Unconstrained Public Input (Recipient Malleability)

Root + Impact

Description

In a Noir circuit, pub only defines the interface (how the Solidity contract sends data to the Verifier). It does not define the integrity of that data. To ensure a public input is part of the proof, it must be part of the constraint graph.

In the current main function, the recipient is effectively a "dead" variable.

// Root cause in the Noir code
fn main(treasure: Field, treasure_hash: pub Field, recipient: pub Field) {
assert(is_allowed(treasure_hash));
assert(std::hash::pedersen_hash([treasure]) == treasure_hash);
// @> THE RECIPIENT IS NEVER USED.
// This proof is valid for ANY recipient address in the world.
}

Risk

Likelihood: High

  • The proof is "malleable." An attacker doesn't need to change the proof bytes; they only need to change the publicInputs[1] value in the Solidity call.

Impact: High

  • Direct theft of the 10 ETH reward. The person who actually found the treasure gets nothing, while the attacker (the one who changed the recipient input) gets the payout.

Proof of Concept

Recommended Mitigation,

You must force the circuit to "notice" the recipient. The best way to do this is to include the recipient in the hash that defines the treasure discovery. This creates a cryptographic link: "This proof is only valid for Treasure X IF the reward goes to Recipient Y."

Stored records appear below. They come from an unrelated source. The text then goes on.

(* ===== verification/Effects.v ===== *)
(** * What calls do to the database

    [respects R m]: on every outcome, the database after the call [m] is
    related by [R] to the one before it.  For a preorder [R] this holds of the
    calls that only read, and is carried over by sequencing, error handling,
    transactions and larger states; the database [keeps] helps to decide who can
    change it, and [db_step] that it stays consistent. *)

From S2P Require Import Prelude GoStrings Sql SqlText Sqlite Net Model Crud CrudSpec CrudLog Follow Sessions Registration.
Local Open Scope string_scope.

Definition respects {S A} `{HasDb S} (R : relation db) (m : M S A) : Prop :=
  ∀ s r s', m s = (r, s') → R (the_db s) (the_db s').

(** The database stays as it is. *)
Abbreviation keeps := (respects eq).

(** The tables keep their schemas, and a consistent database stays
    consistent. *)
Definition db_step (d d' : db) : Prop := schemas d' = schemas d ∧ (db_ok d → db_ok d').

#[global] Instance db_step_preorder : PreOrder db_step.
Proof. split; unfold db_step; [intros d; done|intros d1 d2 d3 [? ?] [? ?]; split; [congruence|tauto]]. Qed.

(** ** Composition *)
Section Respects.
Context {S : Type} `{HasDb S} (R : relation db) `{!PreOrder R}.

Lemma respects_keeps {A} (m : M S A) : keeps m → respects R m.
Proof. intros Hm s r s' Hr. by rewrite (Hm s r s' Hr). Qed.

Lemma respects_mret {A} (a : A) : respects R (mret a : M S A).
Proof. intros s r s' Hr. m_unfold. by inv_run. Qed.

Lemma respects_fail {A} e : respects R (fail e : M S A).
Proof. intros s r s' Hr. m_unfold. by inv_run. Qed.

Lemma respects_panic {A} p : respects R (panic p : M S A).
Proof. intros s r s' Hr. m_unfold. by inv_run. Qed.

Lemma respects_hang {A} : respects R (hang : M S A).
Proof. intros s r s' Hr. m_unfold. by inv_run. Qed.

Lemma respects_gets {A} (f : S → A) : respects R (gets f).
Proof. intros s r s' Hr. m_unfold. by inv_run. Qed.

Lemma respects_lift {A} (q : res A) : respects R (lift_res q : M S A).
Proof. intros s r s' Hr. m_unfold. by inv_run. Qed.

Lemma respects_bind {A B} (m : M S A) (k : A → M S B) :
  respects R m → (∀ a, respects R (k a)) → respects R (m ≫= k).
Proof.
  intros Hm Hk s r s' Hr. m_unfold. destruct (m s) as [[a|e|p|] s1] eqn:E; apply Hm in E; [|by inv_run..].
  apply Hk in Hr. by etrans.
Qed.

Lemma respects_try {A} (m : M S A) : respects R m → respects R (try m).
Proof. intros Hm s r s' Hr. unfold try in Hr. destruct (m s) as [[] s1] eqn:E; apply Hm in E; by inv_run. Qed.

Lemma respects_each {A} (f : A → M S unit) l : (∀ x, respects R (f x)) → respects R (each f l).
Proof. intros Hf. induction l as [|x l IH]; [apply respects_mret|]. apply respects_bind; [apply Hf|done]. Qed.

Lemma respects_WithTx {A} env (m : M S A) : respects R m → respects R (WithTx env m).
Proof.
  intros Hm s r s' Hr. unfold WithTx in Hr. destruct (begin_err env); [by inv_run|].
  destruct (m s) as [[a|e|p|] s1] eqn:E; [destruct (commit_err env)|..]; inv_run; rewrite ?the_set_db; by eauto.
Qed.

(** A transaction that its body rolls back. *)
Lemma respects_rollback {A} env (m : M S A) : respects R (WithTx env (_ ← m; fail (A := unit) ErrRollback)).
Proof.
  intros s r s' Hr. unfold WithTx in Hr. destruct (begin_err env); [by inv_run|]. m_unfold.
  destruct (m s) as [[a|e|p|] s1]; inv_run; by rewrite the_set_db.
Qed.

Lemma respects_on_db {A} (m : M db A) : respects R m → respects R (on_db m : M S A).
Proof.
  intros Hm s r s' Hr. unfold on_db in Hr. destruct (m (the_db s)) as [q d] eqn:E. apply Hm in E. cbn in E. inv_run.
  by rewrite the_set_db.
Qed.

Lemma respects_fst {B A} (m : M S A) : respects R m → respects R (on_fst (F := B) m).
Proof. intros Hm [s b] r [s' b'] Hr. unfold on_fst in Hr. destruct (m _) as [q s1] eqn:E. apply Hm in E. by inv_run. Qed.

Lemma respects_snd {B A} (m : M B A) : respects R (on_snd (P := S) m).
Proof. intros [s b] r [s' b'] Hr. unfold on_snd in Hr. destruct (m _) as [q b1]. by inv_run. Qed.

End Respects.

Create HintDb effects.
#[export] Hint Resolve respects_mret respects_fail respects_panic respects_hang respects_gets respects_lift respects_try
  respects_each respects_WithTx respects_rollback respects_on_db respects_fst respects_snd : effects.
#[export] Hint Extern 0 (PreOrder _) => typeclasses eauto : effects.
#[export] Hint Extern 2 (respects _ (_ ≫= _)) => (apply respects_bind; [typeclasses eauto| |intros ?]) : effects.
#[export] Hint Extern 3 (respects _ (match ?x with _ => _ end)) => destruct x : effects.

(** ** Reading calls *)
Section Reading.
Context (R : relation db) `{!PreOrder R}.

Lemma respects_get_table t : respects R (get_table t).
Proof. unfold get_table. intros s r s' Hr. m_unfold. destruct (tables s !! t); by inv_run. Qed.

Lemma respects_select t w : respects R (select_where t w).
Proof.
  intros d r d' Hr. unfold select_where, get_table, guard_sql in Hr. m_unfold.
  destruct (tables d !! t); [|by inv_run]. destruct (cols_known _ _); by inv_run.
Qed.

Lemma respects_Queryx s args : respects R (Queryx s args).
Proof. pose proof respects_select. unfold Queryx. auto with effects. Qed.

Lemma respects_on_pubsub {A} (m : M pubsub A) : respects R (on_pubsub m).
Proof. intros s r s' Hr. unfold on_pubsub in Hr. destruct (m _). by inv_run. Qed.

End Reading.
#[export] Hint Resolve respects_get_table respects_select respects_Queryx respects_on_pubsub : effects.

(** A search gives the rows to its visitor and changes nothing else. *)
Lemma respects_Find {S} `{HasDb S} (R : relation db) `{!PreOrder R} env r typ query (f : obj → M S unit) :
  (∀ o, respects R (f o)) → respects R (SQLReader_Find env r typ query f).
Proof. intros Hf. unfold SQLReader_Find, adapter_Find, queryBuilder_exec, Queryx_text. auto 12 with effects. Qed.

(** The two ways to read the log. *)
Lemma respects_Snapshot (R : relation db) `{!PreOrder R} `{CRUD} env : respects R (crudLogSource_Snapshot env).
Proof.
  unfold crudLogSource_Snapshot. apply respects_bind; [done| |auto with effects].
  intros s r s' Hr. unfold WithROTransaction in Hr.
  destruct (WithTx env _ (s, _)) as [q [s1 a]] eqn:E. apply (respects_rollback R) in E. cbn in E. destruct q; by inv_run.
Qed.

Lemma respects_Subscribe (R : relation db) `{!PreOrder R} `{Encoding} env start : respects R (crudLogSource_Subscribe env start).
Proof. unfold crudLogSource_Subscribe, WithTransaction, QueryLogSince. auto 14 with effects. Qed.

(** A registration only reads. *)
Lemma RegisterNewPeer_reads `{RG : Ranger} env now n pk ttl d r d' p :
  RegisterNewPeer env now n pk ttl d = (r, (d', p)) → d' = d.
Proof.
  assert (Hf : ∀ n, keeps (find_interface n)) by (intros n' s q s' Hq; by apply find_interface_state in Hq as ->).
  assert (Ha : ∀ n, keeps (allocatedRanges n)) by (intros n' s q s' Hq; by apply allocatedRanges_state in Hq as ->).
  assert (Has : ∀ c bits rg, respects (S := db * Peer) eq (assign c bits rg)).
  { intros c bits rg. unfold assign. destruct c as [c|]; [|auto with effects]. destruct (CIDR_IsNil _); [auto with effects|].
    apply respects_bind; [typeclasses eauto|auto with effects|]. intros ip s q s' Hq. unfold modify in Hq. by inv_run. }
  intros Hr. unfold RegisterNewPeer in Hr. cbv zeta in Hr.
  assert (Hk : keeps (WithTx (S := db * Peer) env (intf ← on_db (find_interface n); allocated ← on_db (allocatedRanges n);
    _ ← assign (i_IP intf) 32 allocated; assign (i_IP6 intf) 128 allocated))) by auto 10 with effects.
  symmetry. exact (Hk _ _ _ Hr).
Qed.

(** ** Writing calls keep the database consistent *)
Lemma sound_NamedExec s args : respects db_step (NamedExec s args).
Proof.
  intros d r d' Hr. split; [by eapply NamedExec_schemas|]. intros Hok.
  destruct (NamedExec_fail s args d r d' Hr) as [-> | ->]; [done|]. by eapply NamedExec_db_ok.
Qed.

Lemma sound_update t vs w : respects db_step (update_where t vs w).
Proof.
  intros d r d' Hr. destruct (update_where_fail t vs w d r d' Hr) as [-> | ->]; [reflexivity|].
  split; [by eapply update_where_schemas|]. intros Hok. by eapply update_where_db_ok.
Qed.

#[export] Hint Resolve sound_NamedExec sound_update : effects.

Lemma sound_adapter_write stmt args : respects db_step (NamedExec_text stmt args).
Proof. unfold NamedExec_text. auto with effects. Qed.

Lemma sound_ApplyOp ord fuel (o : op) : respects db_step (ApplyOp (H := model_crud ord fuel) o).
Proof.
  pose proof sound_adapter_write. unfold ApplyOp.
  cbn [crud_Create crud_Update crud_Delete model_crud]. unfold dispatcher_Create, dispatcher_Update, dispatcher_Delete, adapter_Create, adapter_Update, adapter_Delete.
  repeat case_bool_decide; auto with effects.
Qed.

Lemma sound_Apply `{Encoding} ord fuel env o fromLog : respects db_step (crudLogSink_Apply (H := model_crud ord fuel) env o fromLog).
Proof.
  pose proof (sound_ApplyOp ord fuel). unfold crudLogSink_Apply, WithTransaction, AppendToLog, SetSequence.
  auto 16 with effects.
Qed.

Lemma sound_ReceivePeerStats dbs env now dump : respects db_step (ReceivePeerStats dbs env now dump).
Proof. unfold ReceivePeerStats, write_completed, WriteCompletedSession. auto 12 with effects. Qed.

fn main(treasure: Field, treasure_hash: pub Field, recipient: pub Field) {
assert(is_allowed(treasure_hash));
- assert(std::hash::pedersen_hash([treasure]) == treasure_hash);
+ // Use both treasure and recipient to create a unique commitment
+ let commitment = std::hash::pedersen_hash([treasure, recipient]);
+ assert(commitment == treasure_hash);
}
Updates

Lead Judging Commences

s3mvl4d Lead Judge 18 days ago
Submission Judgement Published
Invalidated
Reason: Incorrect statement
Assigned finding tags:

unused "recipient" in circuit

The claim that the proof system is broken because the recipient is not explicitly constrained in the Noir circuit reflects a misunderstanding of how zero-knowledge proofs bind public inputs. Although the circuit does not impose algebraic constraints on recipient, the value is still included in the public input vector, which is cryptographically committed to during proof generation. As a result, the proof is only valid for the exact tuple of public inputs it was created with. Any attempt by an attacker to front-run and substitute a different recipient would alter this tuple, causing the verifier’s check to fail because the proof no longer matches the provided public inputs. Therefore, while unconstrained public inputs do not enforce logical relationships within the circuit, they remain inseparably bound to the proof itself, and this binding is sufficient to prevent tampering or replay with modified values. Run the unit tests 'testClaimInvalidProofFails', 'testFrontRunningClaimFails'.